Sortiere nach Kategorie, nicht nach Tag: ein Würfel Oberteile, einer Unterteile, einer Unterwäsche, einer Schmutzwäsche. Der Schmutzwäsche-Würfel ist der unterschätzte Held, weil Getragenes sofort verschwindet, statt sich über den Koffer zu verteilen. Wer ohne Würfel reist, kann Kleidung auch in Gefrierbeutel packen und die Luft herausdrücken – derselbe Effekt für kleines Geld.
Der Fehler, der am Flughafen teuer wird
Powerbanks und Ersatzakkus gehören ins Handgepäck, niemals in den aufgegebenen Koffer – das ist bei allen Airlines so geregelt und wird kontrolliert. Ebenso müssen Flüssigkeiten im Handgepäck in Behälter bis 100 Milliliter und in einen durchsichtigen, verschließbaren Beutel.
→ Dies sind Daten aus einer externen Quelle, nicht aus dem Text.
(** X4. Resumption. With prior health false and the checker not suspended,
    [Check] answers healthy=true, as a change, exactly when the heartbeat
    has not expired: not ([C > L] and [C - L >= E]); over in-range
    differences that is [C <= L] or [C - L < E]. *)
Theorem Check_resume_transition r nowMilli req :
  let L := lastHeartbeat r (CheckRequest.InstanceId req) in
  let C := CheckRequest.CurTimeSec req in
  let E := CheckRequest.ExpireDurationSec req in
  CheckRequest.Healthy req = false ->
  skipCheck r nowMilli (CheckRequest.InstanceId req) E = false ->
  exists resp,
    Check r nowMilli req = Ok resp
    /\ (CheckResponse.Healthy resp = true <-> ~ (C > L /\ Int64.sub C L >= E))
    /\ (CheckResponse.StayUnchanged resp = false <-> CheckResponse.Healthy resp = true)
    /\ (Int64.in_range (C - L) ->
        (CheckResponse.Healthy resp = true <-> C <= L \/ C - L < E)).
Proof.
  intros L C E Hh Hskip.
  destruct (Check_healthy_field _ _ _ Hskip) as (resp & -> & _ & HS & HH).
  fold L C E in HH. exists resp. split; [reflexivity |].
  rewrite HS, Hh. split; [| split].
  - rewrite <- HH. destruct (CheckResponse.Healthy resp); split; intros; congruence.
  - destruct (CheckResponse.Healthy resp); cbn; split; intros; congruence.
  - intros Hr. rewrite (sub_exact C L Hr) in HH.
    destruct (CheckResponse.Healthy resp).
    + split; [intros _ | reflexivity].
      assert (~ (C > L /\ C - L >= E)) by (rewrite <- HH; discriminate). lia.
    + split; [discriminate |]. intros Hfresh.
      assert (C > L /\ C - L >= E) by (apply HH; reflexivity). lia.
Qed.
Wer das ignoriert, verliert am Sicherheitscheck Zeit und im Zweifel die Sachen.
Der zweite teure Klassiker ist das Gewicht. Wiege den gepackten Koffer zu Hause mit einer Kofferwaage – Übergepäck wird am Schalter mit deutlichen Beträgen pro Kilo berechnet, oft mehr als der Flug selbst gekostet hat. Und packe eine Garnitur Wechselkleidung sowie Medikamente immer ins Handgepäck: Wenn der Koffer nicht ankommt, überbrückst du damit die ersten Tage entspannt.
Weniger mitnehmen, ohne etwas zu vermissen
Der wirksamste Trick ist banal: Lege alles auf das Bett, was du einpacken wolltest – und nimm dann ein Drittel wieder weg. Die meisten Menschen tragen im Urlaub deutlich weniger verschiedene Outfits, als sie einpacken. Entscheide dich für eine durchgehende Farbfamilie, dann lässt sich fast alles miteinander kombinieren und aus sechs Teilen werden zwölf Kombinationen.
Das schwerste Paar Schuhe und die dickste Jacke trägst du am Reisetag – das spart im Koffer den meisten Platz überhaupt. Und rechne mit Rückreise-Volumen: Wer den Koffer auf dem Hinweg randvoll packt, hat für Mitbringsel keinen Zentimeter mehr. Mehr für den Sommer findest du in unserem Hitze-Ratgeber.
Fazit: Weiches rollen, Strukturiertes falten, Packwürfel nutzen, ein Drittel weglassen
Mehr Platz entsteht nicht durch stärkeres Drücken, sondern durch Struktur: Schweres nach unten, Hohlräume füllen, in Kategorien sortieren. Und das Wichtigste ins Handgepäck – Powerbank, Medikamente, eine Garnitur zum Wechseln.